Une affaire mineure, mais significative. Le journaliste Gianluigi Nuzzi en parle dans son livre « Sa Sainteté ». Lorsqu’en 2011 le commandant prépare la cérémonie pour la donation au Vatican par un prince romain du drapeau pontifical remis aux troupes papales qui avaient combattu à Porta Pia en 1870, il propose une liturgie avec le déploiement de la Garde Suisse. Il prévoyait que les Suisses participent au défilé dirigé par un officier de la Gendarmerie. Les chefs de l’armée la plus colorée du monde répondirent: « On n’a jamais vu que dans un piquet d’honneur, une armée rende les honneurs militaires au corps de police ».

De l’entrelacement de corbeaux et de vipères qui nichent et couvent au Vatican, pas un mot des journalistes. C’est ce qu’avait déclaré à l’époque le secrétaire d’État sortant, Tarcisio Bertone. « Malheureusement, au Vatican, le sens de la loyauté et de la fidélité aux institutions s’estompe. Si nous nous déchirons et nous attaquons entre haine et luttes de pouvoir, être Eglise perd son sens », affirmait dimanche aux micros de Mediaset le Cardinal Angelo Becciu. Pour rendre compte de l’acceptation par le Pape de la démission de Giani, le Bureau de presse parle aujourd’hui d’un Pontife qui l’accepte comme « une expression de liberté et de sensibilité institutionnelle ». Puis, tout plein de cordialité, reconnaissance des vingt ans de service de Giani au Saint-Siège. Et ainsi de suite.

Mais le problème demeure ailleurs. Les jugements peut-être malheureux de Giani sur l’ex-fonctionnaire de l’Apsa, Nunzio Scarano – défini par les journaux comme « Monseigneur 500 » en raison de son habitude d’utiliser certaines dénominations de billets de banque – sont enregistrés dans le dossier. La rénovation de son appartement au Vatican – advenue lors du passage de consigne Ratzinger-Bergoglio -, avec agrandissement et décoration pas vraiment modestes, et vue sur le Borgo Pio et les bâtiments du Vatican – où il vit (pour le moment) avec son épouse et ses enfants – est une histoire de gravure de magazine.

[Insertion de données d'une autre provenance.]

(* ===== verification/VmessSpec.v ===== *)
(** * Package proxy/vmess/encoding: what the protocol promises

    A request is read back as it was written, over either kind of header, and both
    ends then hold the same keys; nobody else is let in, and no session twice; a
    response and its command come back. *)
From S2P Require Import Prelude GoStd GoText Uuid Buf MultiBuf NetAddr AddrParser Headers Codec Talk Auth AuthSpec Cryption Replay Drain VmessAead VmessAeadSpec VmessUsers VmessBody VmessBodySpec Vmess.
Import MultiBuf Uuid Buf NetAddr AddrParser Codec Talk Replay Drain VmessAead VmessUsers Auth VmessBody VmessBodySpec Vmess.
Import Headers(RequestHeader, MemoryUser).

Lemma vmess_handles a : addr_wf a -> handles addrParser a.
Proof. intros Ha. unfold handles. destruct a; (split; [vm_compute; done|split; [vm_compute; done|reflexivity]]). Qed.

(** ** The plain header *)
Section Plain.
Context {C T K G F : Type} `{VmessCryptoOk C T K G} `{StreamOk T}.

Definition mux_request (request : Request) : bool := bool_decide (Headers.Command request = Headers.RequestCommandMux).
Definition target_wire (request : Request) (a : Address) : bytes :=
  if mux_request request then [] else encode addrParser a (Headers.RPort request).

(** A request that can be sent, to the address [a], with a padding. *)
Record request_ok (c : ClientSession (T := T)) (request : Request) (a : Address) (padding : bytes) : Prop := {
  ok_key : length (bodyKey (c_request c)) = 16%nat; ok_iv : length (bodyIV (c_request c)) = 16%nat;
  ok_option : is_u8 (Headers.Option request);
  ok_security : 0 < Headers.Security request <= 6 /\ Headers.Security request <> SecurityType_AUTO;
  ok_address : Headers.RAddress request = Some a; ok_port : is_u16 (Headers.RPort request);
  ok_command : Headers.Command request = Headers.RequestCommandMux \/
    ((Headers.Command request = Headers.RequestCommandTCP \/ Headers.Command request = Headers.RequestCommandUDP) /\ serializable a);
  ok_padding : zlen padding <= 15;
}.

Definition security_byte (request : Request) (padding : bytes) : byte :=
  z2b (Z.lor (u8 (Z.shiftl (zlen padding) 4)) (u8 (Headers.Security request))).

(** The first 38 bytes; what has a variable length; and the checksum. *)
Definition fixed_wire (c : ClientSession (T := T)) (request : Request) (padding : bytes) : bytes :=
  [Vmess.Version] ++ bodyIV (c_request c) ++ bodyKey (c_request c) ++ [c_responseHeader c] ++ [z2b (Headers.Option request)] ++
  [security_byte request padding; x00; z2b (Headers.Command request)].
Definition fields_wire (c : ClientSession (T := T)) (request : Request) (a : Address) (padding : bytes) : bytes :=
  fixed_wire c request padding ++ target_wire request a ++ padding.
Definition plain_wire (c : ClientSession (T := T)) (request : Request) (a : Address) (padding : bytes) : bytes :=
  fields_wire c request a padding ++ put_be 4 (fnv32a (fields_wire c request a padding)).

Lemma vmess_target_length c request a padding : request_ok c request a padding -> zlen (target_wire request a) <= 259.
Proof.
  intros Hr. unfold target_wire, mux_request. case_bool_decide as E; [done|].
  destruct (ok_command _ _ _ _ Hr) as [?|[_ Hs]]; [done|]. by apply encode_length.
Qed.

Lemma fixed_length c request a padding : request_ok c request a padding -> length (fixed_wire c request padding) = 38%nat.
Proof. intros Hr. unfold fixed_wire. rewrite !length_app, (ok_iv _ _ _ _ Hr), (ok_key _ _ _ _ Hr). done. Qed.

Lemma fields_length c request a padding : request_ok c request a padding -> 38 <= zlen (fields_wire c request a padding) <= 312.
Proof.
  intros Hr. unfold fields_wire. rewrite !zlen_app. pose proof (fixed_length c request a padding Hr) as Hf. pose proof (vmess_target_length c request a padding Hr).
  pose proof (ok_padding _ _ _ _ Hr). pose proof (zlen_nonneg padding). pose proof (zlen_nonneg (target_wire request a)). unfold zlen at 1 4. rewrite Hf. lia.
Qed.

Lemma writes_fields c request a padding :
  request_ok c request a padding -> writes (request_fields c request padding) (fields_wire c request a padding) tt.
Proof.
  intros Hr. unfold request_fields, fields_wire, fixed_wire. rewrite <- !app_assoc.
  eapply writes_bind; [apply writes_must, writes_WriteByte|]. eapply writes_bind; [apply writes_must, (writes_wr (W := Buf.Buffer))|].
  eapply writes_bind; [apply writes_must, (writes_wr (W := Buf.Buffer))|]. eapply writes_bind; [apply writes_must, writes_WriteByte|].
  eapply writes_bind; [apply writes_must, writes_WriteByte|]. fold (security_byte request padding).
  eapply writes_bind; [apply writes_must, (writes_wr (W := Buf.Buffer))|]. eapply (writes_bind _ _ (target_wire request a)).
  - unfold target_wire, mux_request. case_bool_decide as E; [rewrite decide_False by (intros Hn; by apply Hn); apply writes_ret|].
    rewrite decide_True by done. rewrite (ok_address _ _ _ _ Hr). refine (writes_lift (Ok a) a _ _ _ eq_refl _).
    destruct (ok_command _ _ _ _ Hr) as [?|[_ Hs]]; [done|]. apply writes_based, writes_AddressPort; [apply vmess_handles, Hs|done].
  - destruct (0 <? zlen padding) eqn:Ez; [eapply writes_last; [apply writes_must, (writes_wr (W := Buf.Buffer))|done]|].
    assert (padding = []) as -> by (destruct padding; [done|unfold zlen in Ez; cbn in Ez; lia]). apply writes_ret.
Qed.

La substance est autre.

Giani est dans le collimateur d’un jeu de pouvoir du Vatican qui doit être déchiffré. Catholique dévot, cofondateur de diverses associations contre la guerre, de spiritualité franciscaine (celle d’Assise), va-t-il vraiment, dans quelques jours, sortir par la Porta Sant’Anna juste pour une circulaire de service avec photos des intéressés? Ou cela aurait-il quelque chose à voir avec les frictions entre Ior et Secrétairerie d’État sur les questions financières? La démission de Giani – ex-officier de la Guardia di Finanza italienne – a-t-elle quelque chose à voir avec l’annonce de Vatileaks imminents, sous la plume de Gianluigi Nuzzi?